Il viaggio prevede tappe a Damasco e ad Aleppo. Oltre a momenti di incontro con le autorità religiose locali e con gli operatori impegnati nei diversi progetti, è in programma la visita ai centri di accoglienza e alle zone terremotate di Aleppo dove è attivo l’Ospedale St. Luis, finanziato con i fondi dell’8xmille che i cittadini destinano alla Chiesa cattolica.

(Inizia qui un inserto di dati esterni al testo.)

(* ===== verification/TcpIn.v ===== *)
(** * TCP input: lwip/src/core/tcp_in.c, [tcp_input] and the state machine

    [tcp_input] finds the control block of a segment and calls [tcp_process], the state
    machine of a connection, [tcp_listen_input] or [tcp_timewait_input]; then it calls the
    application. *)

From S2P Require Import Prelude Def Ip4Addr InetChksum Mem Pbuf TcpData Net Ip4 TcpBase TcpOut Tcp TcpRecv.

(** ** Definitions *)

Definition PBUF_FLAG_PUSH : Z := 1.

Definition LWIP_TCP_CALC_INITIAL_CWND (mss : Z) : Z := Z.min (4 * mss) (Z.max (2 * mss) 4380).

Section TcpIn.
Context {A W : Type} `{AllocOps A} `{FragPool A} `{TcpApp A W}.
Variable stale_flags : Z -> Z.
Variable custom_free : Z -> Z -> Pbuf.state A -> res (Pbuf.state A).
Variable callback_ok : bool.
Variable netif_output : net A W -> Z -> Z -> Z -> res (err_t * net A W).
Variable tcp_timer_needed : net A W -> res (net A W).
Implicit Types n : net A W.

Local Abbreviation tcp_output := (TcpOut.tcp_output stale_flags custom_free callback_ok netif_output).
Local Abbreviation tcp_rst := (TcpOut.tcp_rst stale_flags custom_free callback_ok netif_output).
Local Abbreviation tcp_send_empty_ack := (TcpOut.tcp_send_empty_ack stale_flags custom_free callback_ok netif_output).
Local Abbreviation tcp_rexmit_rto := (TcpOut.tcp_rexmit_rto stale_flags custom_free callback_ok netif_output).
Local Abbreviation tcp_enqueue_flags := (TcpOut.tcp_enqueue_flags stale_flags custom_free callback_ok).
Local Abbreviation tcp_alloc := (Tcp.tcp_alloc stale_flags custom_free callback_ok netif_output).
Local Abbreviation tcp_abort := (Tcp.tcp_abort stale_flags custom_free callback_ok netif_output).
Local Abbreviation tcp_abandon := (Tcp.tcp_abandon stale_flags custom_free callback_ok netif_output).
Local Abbreviation tcp_pcb_purge := (Tcp.tcp_pcb_purge custom_free).
Local Abbreviation tcp_pcb_remove := (Tcp.tcp_pcb_remove stale_flags custom_free callback_ok netif_output).
Local Abbreviation TCP_REG := (Tcp.TCP_REG tcp_timer_needed).
Local Abbreviation tcp_receive := (TcpRecv.tcp_receive stale_flags custom_free callback_ok netif_output).
Local Abbreviation TCP_EVENT_ACCEPT := (Tcp.TCP_EVENT_ACCEPT stale_flags custom_free callback_ok netif_output).
Local Abbreviation TCP_EVENT_RECV := (Tcp.TCP_EVENT_RECV stale_flags custom_free callback_ok netif_output tcp_timer_needed).
Local Abbreviation TCP_EVENT_CLOSED := (Tcp.TCP_EVENT_CLOSED stale_flags custom_free callback_ok netif_output tcp_timer_needed).
Local Abbreviation tcp_process_refused_data :=
  (Tcp.tcp_process_refused_data stale_flags custom_free callback_ok netif_output tcp_timer_needed).

(** The reset that answers the segment being processed. *)
Definition rst_reply n : res (net A W) :=
  let i := in_of n in
  tcp_rst n (i_ackno i) (u32 (i_seqno i + i_tcplen i)) (current_iphdr_dest (ip_data n)) (current_iphdr_src (ip_data n))
    (tcph_dest (mem n) (i_tcphdr i)) (tcph_src (mem n) (i_tcphdr i)).

(** *** A segment for a listening control block *)

(** The new control block of a connection request. *)
Definition listen_init n (lpcb : Z) (l : tcp_pcb_listen) (iss : Z) (t : tcp_pcb) : tcp_pcb :=
  let i := in_of n in
  let t := set_flags (add_flag (t_flags t) TF_BACKLOGPEND) t in
  let t := set_remote_ip (current_iphdr_src (ip_data n)) (set_local_ip (current_iphdr_dest (ip_data n)) t) in
  let t := set_remote_port (tcph_src (mem n) (i_tcphdr i)) (set_local_port (l_local_port l) t) in
  let t := set_rcv_nxt (u32 (i_seqno i + 1)) (set_state SYN_RCVD t) in
  let t := set_rcv_ann_right_edge (t_rcv_nxt t) t in
  let t := set_snd_lbb iss (set_lastack iss (set_snd_nxt iss (set_snd_wl2 iss t))) in
  let t := set_callback_arg (l_callback_arg l) (set_snd_wl1 (u32 (i_seqno i - 1)) t) in
  set_so_options (Z.land (l_so_options l) SOF_INHERITED) (set_listener lpcb t).

Definition tcp_listen_input n (lpcb : Z) : res (net A W) :=
  let i := in_of n in
  if has (i_flags i) TCP_RST then Ok n
  else if has (i_flags i) TCP_ACK then rst_reply n
  else if has (i_flags i) TCP_SYN then
    let* l := listen_at n lpcb in
    if l_backlog l <=? l_accepts_pending l then Ok n
    else
      let* (npcb, n) := tcp_alloc n (l_prio l) in
      let* l := listen_at n lpcb in
      if npcb =? NULL then
        let* (_, n) := TCP_EVENT_ACCEPT (inc P_tcp c_memerr n) lpcb NULL (l_callback_arg l) ERR_MEM in Ok n
      else
        let n := put_listen n lpcb (set_l_accepts_pending (u8 (l_accepts_pending l + 1)) l) in
        let (iss, n) := tcp_next_iss n in
        let* n := upd_tcp n npcb (listen_init n lpcb l iss) in
        let* n := Tcp.TCP_REG_ACTIVE tcp_timer_needed n npcb in
        let* n := tcp_parseopt n npcb in
        let wnd := tcph_wnd (mem n) (i_tcphdr i) in
        let* t := tcp_at n npcb in
        let* (mss, n) := tcp_eff_send_mss n (t_mss t) (t_remote_ip t) in
        let* n := upd_tcp n npcb (fun t => set_mss mss (set_ssthresh wnd (set_snd_wnd_max wnd (set_snd_wnd wnd t)))) in
        let* (rc, n) := tcp_enqueue_flags n npcb (Z.lor TCP_SYN TCP_ACK) in
        if negb (bool_decide (rc = ERR_OK)) then tcp_abandon n npcb false
        else let* (_, n) := tcp_output n npcb in Ok n
  else Ok n.

(** *** A segment for a connection in TIME-WAIT *)

Definition tcp_timewait_input n (pcb : Z) : res (net A W) :=
  let i := in_of n in
  if has (i_flags i) TCP_RST then Ok n
  else
    let* t := tcp_at n pcb in
    if has (i_flags i) TCP_SYN && TCP_SEQ_BETWEEN (i_seqno i) (t_rcv_nxt t) (u32 (t_rcv_nxt t + t_rcv_wnd t))
    then rst_reply n
    else
      let t := if negb (has (i_flags i) TCP_SYN) && has (i_flags i) TCP_FIN then set_tmr (tcp_ticks (tcp n)) t else t in
      let n := put_tcp n pcb t in
      if 0 <? i_tcplen i then
        let* n := raise_flag n pcb TF_ACK_NOW in
        let* (_, n) := tcp_output n pcb in Ok n
      else Ok n.

(** *** The state machine *)

(** A reset: only accepted with the expected numbers. *)
Definition process_rst n (pcb : Z) : res (err_t * net A W) :=
  let* t := tcp_at n pcb in
  let i := in_of n in
  let acceptable := if state_eqb (t_state t) SYN_SENT then i_ackno i =? t_snd_nxt t else i_seqno i =? t_rcv_nxt t in
  if acceptable then
    assert* negb (state_eqb (t_state t) CLOSED) in
    let n := upd_in n (fun i => set_i_recv_flags (Z.lor (i_recv_flags i) TF_RESET) i) in
    let* n := clear_flag n pcb TF_ACK_DELAY in
    Ok (ERR_RST, n)
  else if negb (state_eqb (t_state t) SYN_SENT)
          && TCP_SEQ_BETWEEN (i_seqno i) (t_rcv_nxt t) (u32 (t_rcv_nxt t + t_rcv_wnd t))
  then let* n := tcp_ack_now n pcb in Ok (ERR_OK, n)
  else Ok (ERR_OK, n).
(** The list for control blocks of a kind. *)
Definition list_of (k : kind) : pcblist :=
  match k with
  | K_closed => L_bound
  | K_listen => L_listen
  | K_active => L_active
  | K_tw => L_tw
  end.

Lemma unlink_in pcb l x : NoDup l -> x ∈ pcb_unlink pcb l <-> x ∈ l /\ x <> pcb.
Proof.
  induction 1 as [|y l Hy _ IH]; cbn [pcb_unlink]; [rewrite elem_of_nil; tauto|].
  destruct (Z.eqb_spec y pcb) as [->|Hne].
  - rewrite elem_of_cons. split; [intros Hx; split; [by right|by intros ->]|]. by intros [[->|] ?].
  - rewrite !elem_of_cons, IH. split; [intros [->|[]]; auto|]. intros [[->|] ?]; auto.
Qed.

Lemma unlink_nodup pcb l : NoDup l -> NoDup (pcb_unlink pcb l).
Proof.
  induction 1 as [|y l Hy Hl IH]; cbn [pcb_unlink]; [constructor|]. destruct (y =? pcb); [done|].
  constructor; [|done]. rewrite unlink_in by done. by intros [].
Qed.

(** A control block is taken off its list. *)
Definition unlisted (k : kind) (pcb : Z) (v : pcb_view) : pcb_view :=
  mk_view (v_listen v) (match k with K_closed => pcb_unlink pcb (v_bound v) | _ => v_bound v end)
    (match k with K_active => pcb_unlink pcb (v_active v) | _ => v_active v end)
    (match k with K_tw => pcb_unlink pcb (v_tw v) | _ => v_tw v end)
    (v_pool v) (v_listen_pool v) (v_input v) (v_closing v) (v_reset v) (v_flags v) (v_listeners v) (v_places v).

Lemma members_unlink q pcb l m Q : members q l m Q -> members pcb (pcb_unlink pcb l) m Q.
Proof.
  intros [Hn HP]. split; [by apply unlink_nodup|]. intros p. rewrite unlink_in by done. intros [Hp ?].
  split; [done|by apply HP].
Qed.

Lemma members_apart q pcb l m (Q : kind * bool * Z -> Prop) x :
  members q l m Q -> m !! pcb = Some x -> ~ Q x -> members pcb l m Q.
Proof.
  intros [Hn HP] Hx Hq. split; [done|]. intros p Hp. destruct (HP p Hp) as (_ & y & Hy & Qy).
  split; [|by exists y]. intros ->. congruence.
Qed.

Lemma members_insert q l m Q x : members q l m Q -> members q l (<[q := x]> m) Q.
Proof.
  intros [Hn HP]. split; [done|]. intros p Hp. destruct (HP p Hp) as (? & ?). by rewrite lookup_insert_ne.
Qed.
(** ** Allocation *)

Lemma abandon_if_ok n pcb reset :
  pcbs_ok n ->
  holds (if negb (pcb =? NULL) then tcp_abandon stale_flags custom_free callback_ok netif_output n pcb reset else Ok n) (good n).
Proof. intros Hn. tstep; [by apply abandon_ok|by apply good_refl]. Qed.

Lemma kill_prio_ok n prio : pcbs_ok n -> holds (tcp_kill_prio stale_flags custom_free callback_ok netif_output n prio) (good n).
Proof. intros Hn. unfold tcp_kill_prio. tstep. by apply abandon_if_ok. Qed.
Lemma kill_state_ok n st : pcbs_ok n -> holds (tcp_kill_state stale_flags custom_free callback_ok netif_output n st) (good n).
Proof. intros Hn. unfold tcp_kill_state. do 2 tstep. by apply abandon_if_ok. Qed.
Lemma kill_timewait_ok n : pcbs_ok n -> holds (tcp_kill_timewait stale_flags custom_free callback_ok netif_output n) (good n).
Proof. intros Hn. unfold tcp_kill_timewait. tstep. by apply abandon_if_ok. Qed.

Lemma malloc_killing_ok kills :
  Forall (fun kill => forall n, pcbs_ok n -> holds (kill n) (good n)) kills -> forall n, pcbs_ok n ->
  holds (malloc_killing n kills) (fun r => good n (snd r) /\ fst r = pcb_malloc (snd r)).
Proof.
  induction 1 as [|kill kills Hk _ IH]; intros n Hn; cbn [malloc_killing]; destruct (pcb_malloc n) as [r|] eqn:E.
  1, 3: cbn; split; [by apply good_refl|done].
  - cbn. split; [by apply good_refl|done].
  - eapply holds_call; [by apply Hk|]. cbv beta. intros n1 H1'. eapply holds_weaken; [apply IH, H1'|].
    cbv beta. intros [r n2] [H2' E2]. split; [by eapply good_trans|done].
Qed.
Lemma remove_active_ok n pcb :
  pcbs_ok n -> live n pcb -> holds (remove_active stale_flags custom_free callback_ok netif_output n pcb) (good n).
Proof.
  intros Hn Hl. destruct (live_at _ _ Hl) as (t & Ht). unfold remove_active. change L_active with (list_of K_active).
  eapply holds_call; [eapply midway_remove; [done..|by eapply live_inv]|]. intros n1 H1'. by eapply midway_free.
Qed.

(** The application is told of an error, and the connection is freed. *)
Lemma err_remove_ok n pcb t err (tell : bool) :
  pcbs_ok n -> live n pcb -> tcp_heap (tcp n) !! pcb = Some t ->
  holds (let* n := if tell then tcp_event_err n (t_errf t) (t_callback_arg t) err else Ok n in
         remove_active stale_flags custom_free callback_ok netif_output n pcb) (good n).
Proof.
  intros Hn Hl Ht. apply (holds_call _ _ (fun n' => good n n' /\ live n' pcb)).
  - destruct tell; [|by split; [apply good_refl|]]. apply holds_both; [by apply err_event_ok|].
    unfold tcp_event_err. destruct (negb _); [by eapply err_keeps|done].
  - intros n1 [Hg Hl1]. eapply holds_weaken; [apply remove_active_ok; [apply Hg|done]|]. intros n2 H2'. by eapply good_trans.
Qed.

Lemma deliver_sent_ok n pcb :
  pcbs_ok n -> (closing n = true -> live n pcb) ->
  holds (deliver_sent n pcb) (fun r => good n (snd r) /\ (fst r = true -> closing (snd r) = true -> live (snd r) pcb)).
Proof.
  intros Hn Hl. unfold deliver_sent. cbv zeta. tstep; [|cbn; by split; [apply good_refl|]].
  apply (holds_call _ _ (fun r => good n (snd r) /\ (closing (snd r) = true -> fst r <> ERR_ABRT -> live (snd r) pcb))).
  - apply holds_both; [by apply event_sent_ok|]. unfold TCP_EVENT_SENT. tstep. tstep; [by eapply sent_keeps|cbn; intros; by apply Hl].
  - intros [err n1] [Hg Hk]. cbn [fst snd] in *. tstep; [cbn; by split|]. apply bool_decide_eq_false in Heqb0. cbn. split; [|auto].
    eapply good_after; [exact Hg|spots_solve].
Qed.

Lemma deliver_data_ok n pcb :
  pcbs_ok n ->
  holds (deliver_data stale_flags custom_free callback_ok netif_output tcp_timer_needed n pcb) (fun r => good n (snd r)).
Proof.
  intros Hn. unfold deliver_data. cbv zeta. tstep; [|by apply good_refl]. do 2 tstep. tstep.
  - tstep. assert (Hx : good n x) by (apply good_spots; [spots_solve|done]).
    eapply holds_call; [apply abandon_ok; [done|apply Hx]|]. intros n1 H1'. cbn. by eapply good_trans.
  - eapply holds_call; [by apply event_recv_ok|]. cbv beta. intros [err n1] Hg. cbn [snd] in Hg. tstep; [done|]. tstep; [|done].
    tstep. cbn. eapply good_after; [exact Hg|spots_solve].
Qed.

Lemma deliver_fin_ok n pcb :
  pcbs_ok n ->
  holds (deliver_fin stale_flags custom_free callback_ok netif_output tcp_timer_needed n pcb) (fun r => good n (snd r)).
Proof.
  intros Hn. unfold deliver_fin. tstep; [|by apply good_refl]. do 2 tstep.
  - tstep. cbn. apply good_spots; [spots_solve|done].
  - set (n1 := put_tcp n pcb _). assert (H1' : good n n1) by (apply good_spots; [unfold n1; spots_solve|done]).
    eapply holds_call; [apply event_closed_ok; [done..|apply H1']|]. cbv beta. intros [err n2] Hg. cbn [holds snd]. eapply good_trans; [exact H1'|exact Hg].
Qed.

(** The connection that is left to [tcp_input] and not freed by it. *)
Definition unfreed n (pcb : Z) : gset Z :=
  if closing n && bool_decide (is_Some (places n !! pcb)) then {[pcb]} else ∅.

(** The state, up to [tcp_input_pcb = NULL]. *)
Definition finished n (pcb : Z) : Prop :=
  TcpLists.inv (unfreed n pcb ∪ L) NULL (with_input NULL (closing n) (resetting n) (spots n)).

Lemma finish n pcb : pcbs_ok n -> tcp_input_pcb (tcp n) = pcb -> finished n pcb.
Proof.
  intros [Hli Hb Ha Ht Hl Hn Hd Hp Hlp Hpp Hln] E.
  assert (Hnd : forall p x, places n !! p = Some x -> dropped L (spots n) p -> p ∈ unfreed n pcb ∪ L).
  { intros p x Hx [?|[-> Hc]]; [by apply elem_of_union_r|]. apply elem_of_union_l. cbn in Hc, Hx |- *. rewrite E in Hx |- *.
    unfold unfreed. rewrite Hc, Hx. by apply elem_of_singleton. }
  split; try assumption; cbn.
  - intros p k b l Hx. destruct (Hl _ _ _ _ Hx) as [?|[?|?]]; [by left|right; left; left; by eapply Hnd|by right; right].
  - intros p k b l Hx. destruct (Hln _ _ _ _ Hx) as [? [?|?]]; (split; [done|]); [left; left; by eapply Hnd|by right].
Qed.

Lemma finished_view n n' pcb :
  with_input NULL (closing n') (resetting n') (spots n') = with_input NULL (closing n) (resetting n) (spots n) ->
  finished n pcb -> finished n' pcb.
Proof.
  intros E Hf. assert (Eu : unfreed n' pcb = unfreed n pcb).
  { unfold unfreed. apply (f_equal v_closing) in E as Ec. apply (f_equal v_places) in E as Ep. cbn in Ec, Ep. by rewrite Ec, Ep. }
  unfold finished. by rewrite Eu, E.
Qed.

(** What is sent at the end. *)
Lemma last_output_ok n pcb :
  finished n pcb ->
  holds (let* (_, n) := tcp_output stale_flags custom_free callback_ok netif_output (with_tcp (set_tcp_input_pcb NULL (tcp n)) n) pcb in Ok n)
    (fun n' => finished n' pcb).
Proof.
  intros Hf. do 2 tstep. cbn [holds snd] in *. apply spots_kept in H2. eapply finished_view; [|exact Hf].
  pose proof (f_equal v_closing H2) as Ec. pose proof (f_equal v_reset H2) as Er. cbn in Ec, Er. rewrite H2, Ec, Er. done.
Qed.
(* ===== verification/TcpStream.v ===== *)
(** * The stream of bytes that TCP delivers: the data part of tcp_receive in lwip/src/core/tcp_in.c

    The peer sends a stream: [byte_at k] is the byte at position [k], and [fin_at] is the
    position behind the last one.  Positions are integers; the sequence number of a position
    is the position modulo 2^32.  A segment is [genuine] if it carries the bytes of the stream
    from its position on, and a FIN only at the end of the stream.  The invariant [queued]
    orders the segments of [pcb->ooseq] by position, without overlaps, inside the window.  The
    theorems say that segments that arrive in any order, again, or overlapping, are assembled
    into the stream, with nothing missing and nothing twice. *)

From S2P Require Import Prelude Def Ip4Addr InetChksum Mem Memp Pbuf PbufData PbufAlloc PbufOps Chunks.
From S2P Require Import TcpData Net Ip4 TcpBase TcpOut Tcp TcpRecv TcpWnd TcpSeq.

(** ** Genuine segments *)

(** A segment, its position in the stream and its pbufs. *)
Record gseg := mk_g { g_pos : Z; g_seg : tcp_seg; g_bl : list (Z * pbuf) }.

Definition g_chunk (g : gseg) : chunk := mk_chunk (seg_tcphdr (g_seg g)) (g_bl g).
Definition g_len (g : gseg) : Z := seg_len (g_seg g).
Definition g_end (g : gseg) : Z := g_pos g + g_len g.
Definition g_fin (m : memory) (g : gseg) : bool := rseg_fin m (g_seg g).

(** The position behind the segment, its FIN included. *)
Definition g_next (m : memory) (g : gseg) : Z := g_pos g + TCP_TCPLEN m (g_seg g).

Section Stream.
Variable byte_at : Z -> Z.
Variable fin_at : Z.

Definition stream (k l : Z) : list Z := byte_at <$> seqZ k l.

Record genuine (m : memory) (g : gseg) : Prop := {
  gen_p : seg_p (g_seg g) = first (g_bl g);
  gen_len : total (g_bl g) = g_len g;
  gen_range : 0 <= g_len g < 65535;
  gen_seq : rseg_seqno m (g_seg g) = u32 (g_pos g);
  gen_data : cdata m (g_bl g) = stream (g_pos g) (g_len g);
  gen_end : g_end g <= fin_at;
  gen_fin : g_fin m g = true -> g_end g = fin_at;
  gen_syn : rseg_syn m (g_seg g) = false
}.

(** The segments of the queue, from position [r] to the edge of the window. *)
Fixpoint queued (m : memory) (r edge : Z) (Q : list gseg) : Prop :=
  match Q with
  | [] => True
  | g :: Q' =>
      r <= g_pos g /\ g_pos g < g_next m g /\ g_next m g <= edge
      /\ (g_fin m g = true -> Q' = []) /\ queued m (g_end g) edge Q'
  end.

(** *** Lemmas *)

Lemma stream_app k a b : 0 <= a -> 0 <= b -> stream k (a + b) = stream k a ++ stream (k + a) b.
Proof. intros. unfold stream. by rewrite seqZ_app, fmap_app. Qed.

Lemma length_stream k l : length (stream k l) = Z.to_nat l.
Proof. unfold stream. by rewrite length_fmap, length_seqZ. Qed.

Lemma take_stream k l j : 0 <= j <= l -> take (Z.to_nat j) (stream k l) = stream k j.
Proof.
  intros. replace l with (j + (l - j)) by lia. rewrite stream_app by lia. rewrite take_app_le by (rewrite length_stream; lia).
  apply take_ge. rewrite length_stream. lia.
Qed.

Lemma drop_stream k l j : 0 <= j <= l -> drop (Z.to_nat j) (stream k l) = stream (k + j) (l - j).
Proof.
  intros. replace (stream k l) with (stream k (j + (l - j))) by (f_equal; lia). rewrite stream_app by lia.
  rewrite drop_app_ge by (rewrite length_stream; lia). rewrite length_stream, Nat.sub_diag. done.
Qed.

Lemma tcplen_fin m s : mem_ok m -> rseg_syn m s = false -> TCP_TCPLEN m s = seg_len s + (if rseg_fin m s then 1 else 0).
Proof.
  intros Hm Hs. unfold TCP_TCPLEN. unfold rseg_syn, rseg_fin in *. pose proof (word_fin_syn _ (rd16_range m (seg_tcphdr s + 12) Hm)) as E.
  change (word_flags _) with (TCPH_FLAGS m (seg_tcphdr s)) in E. rewrite E, Hs. by rewrite orb_false_r.
Qed.

Lemma g_next_fin m g : mem_ok m -> genuine m g -> g_next m g = g_end g + (if g_fin m g then 1 else 0).
Proof. intros Hm Hg. unfold g_next, g_end, g_fin, g_len. rewrite tcplen_fin by (done || apply Hg). lia. Qed.

(** *** What a segment says in two memories *)

Definition same_hdr (m m' : memory) (s : tcp_seg) : Prop :=
  rseg_seqno m' s = rseg_seqno m s /\ TCPH_FLAGS m' (seg_tcphdr s) = TCPH_FLAGS m (seg_tcphdr s).

Definition agree (m m' : memory) (g : gseg) : Prop := same_hdr m m' (g_seg g) /\ cdata m' (g_bl g) = cdata m (g_bl g).

Lemma genuine_agree m m' g : agree m m' g -> genuine m g -> genuine m' g.
Proof.
  intros ((Es & Ef) & Ed) [Hp Hl Hr Hq Hd He Hf Hs]. unfold g_fin, rseg_fin, rseg_syn in *.
  split; unfold g_fin, rseg_fin, rseg_syn; rewrite ?Es, ?Ef, ?Ed; done.
Qed.

Lemma genuine_agrees m m' Q : Forall (agree m m') Q -> Forall (genuine m) Q -> Forall (genuine m') Q.
Proof. rewrite !Forall_forall. intros Ha Hg g Hin. eapply genuine_agree; eauto. Qed.

Lemma agree_fin m m' g : agree m m' g -> g_fin m' g = g_fin m g.
Proof. intros ((_ & Ef) & _). unfold g_fin, rseg_fin. by rewrite Ef. Qed.

Lemma agree_next m m' g : agree m m' g -> g_next m' g = g_next m g.
Proof. intros ((_ & Ef) & _). unfold g_next, TCP_TCPLEN. by rewrite Ef. Qed.

Lemma queued_agrees m m' Q : forall r edge, Forall (agree m m') Q -> queued m r edge Q -> queued m' r edge Q.
Proof.
  induction Q as [|g Q IH]; intros r edge Ha; cbn [queued]; [done|]. apply Forall_cons in Ha as [Ha HaQ].
  rewrite (agree_next _ _ _ Ha), (agree_fin _ _ _ Ha). intros (? & ? & ? & ? & ?). split_and!; auto.
Qed.

Lemma agree_refl m g : agree m m g.
Proof. by split_and!. Qed.

Lemma agrees_refl m Q : Forall (agree m m) Q.
Proof. apply Forall_forall. intros. apply agree_refl. Qed.

Lemma agrees_trans m1 m2 m3 Q : Forall (agree m1 m2) Q -> Forall (agree m2 m3) Q -> Forall (agree m1 m3) Q.
Proof.
  rewrite !Forall_forall. intros H1 H2 g Hin. destruct (H1 g Hin) as ((E1 & E2) & E3), (H2 g Hin) as ((F1 & F2) & F3).
  unfold agree, same_hdr. rewrite F1, F2, F3. by split_and!.
Qed.

Lemma queued_weaken m r r' edge Q : r' <= r -> queued m r edge Q -> queued m r' edge Q.
Proof. destruct Q as [|g Q]; cbn [queued]; [done|]. intros ? (? & ?). split; [lia|done]. Qed.

Section Headers.
Context {A : Type} `{AllocSpec A}.
Implicit Types s : Pbuf.state A.

(** A write to the header of [g] leaves the other segments alone, and its own data. *)
Lemma agree_wr s g Q o bs :
  held s (g_chunk g :: (g_chunk <$> Q)) -> 0 <= o -> o + Z.of_nat (length bs) <= HDR ->
  let m := bytes s in let m' := wr m (seg_tcphdr (g_seg g) + o) bs in
  Forall (agree m m') Q /\ cdata m' (g_bl g) = cdata m (g_bl g).
Proof.
  intros Hh Ho Hl. cbv zeta. split.
  2: { apply (held_wr_data _ _ _ (g_chunk g) _ _ _ Hh); [left|lia|lia]. }
  apply Forall_forall. intros x Hx.
  assert (Hx' : g_chunk x ∈ g_chunk <$> Q) by (by apply list_elem_of_fmap_2).
  split; [split|].
  - unfold rseg_seqno, tcph_seqno, rd32. f_equal. apply (held_wr_hdr _ _ _ (g_chunk x) _ _ _ 4 4 Hh); unfold HDR in *; done || lia.
  - unfold TCPH_FLAGS, tcph_hdrlen_rsvd_flags, rd16. do 4 f_equal.
    apply (held_wr_hdr _ _ _ (g_chunk x) _ _ _ 12 2 Hh); unfold HDR in *; done || lia.
  - apply (held_wr_data _ _ _ (g_chunk x) _ _ _ Hh); [by right|lia|lia].
Qed.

Dal 2013 ad oggi la CEI ha destinato 12.124.711 euro per realizzare 17 interventi. Tra questi ha una particolare rilevanza il progetto “Ospedali aperti”, gestito dalla Fondazione Avsi, che dal 2017 rappresenta una risposta significativa alla crisi umanitaria e oggi anche alle conseguenze del sisma (alle 3 fasi iniziali ne è stata aggiunta una quarta per il potenziamento degli ospedali e dei dispensari di Aleppo per il soccorso della popolazione colpita). Di forte impatto sul territorio anche il progetto per il sostegno, la formazione e l’inserimento lavorativo della comunità cristiana di Aleppo promosso dal 2017 dall’Associazione Pro Terra Sancta, che in seguito al sisma sta provvedendo anche alla distribuzione di pasti caldi nei centri di accoglienza e nei conventi. Non va dimenticato poi l’impegno continuo di Caritas Italiana che dal 2014 opera in Siria, Libano e Giordania per assistere i profughi della guerra.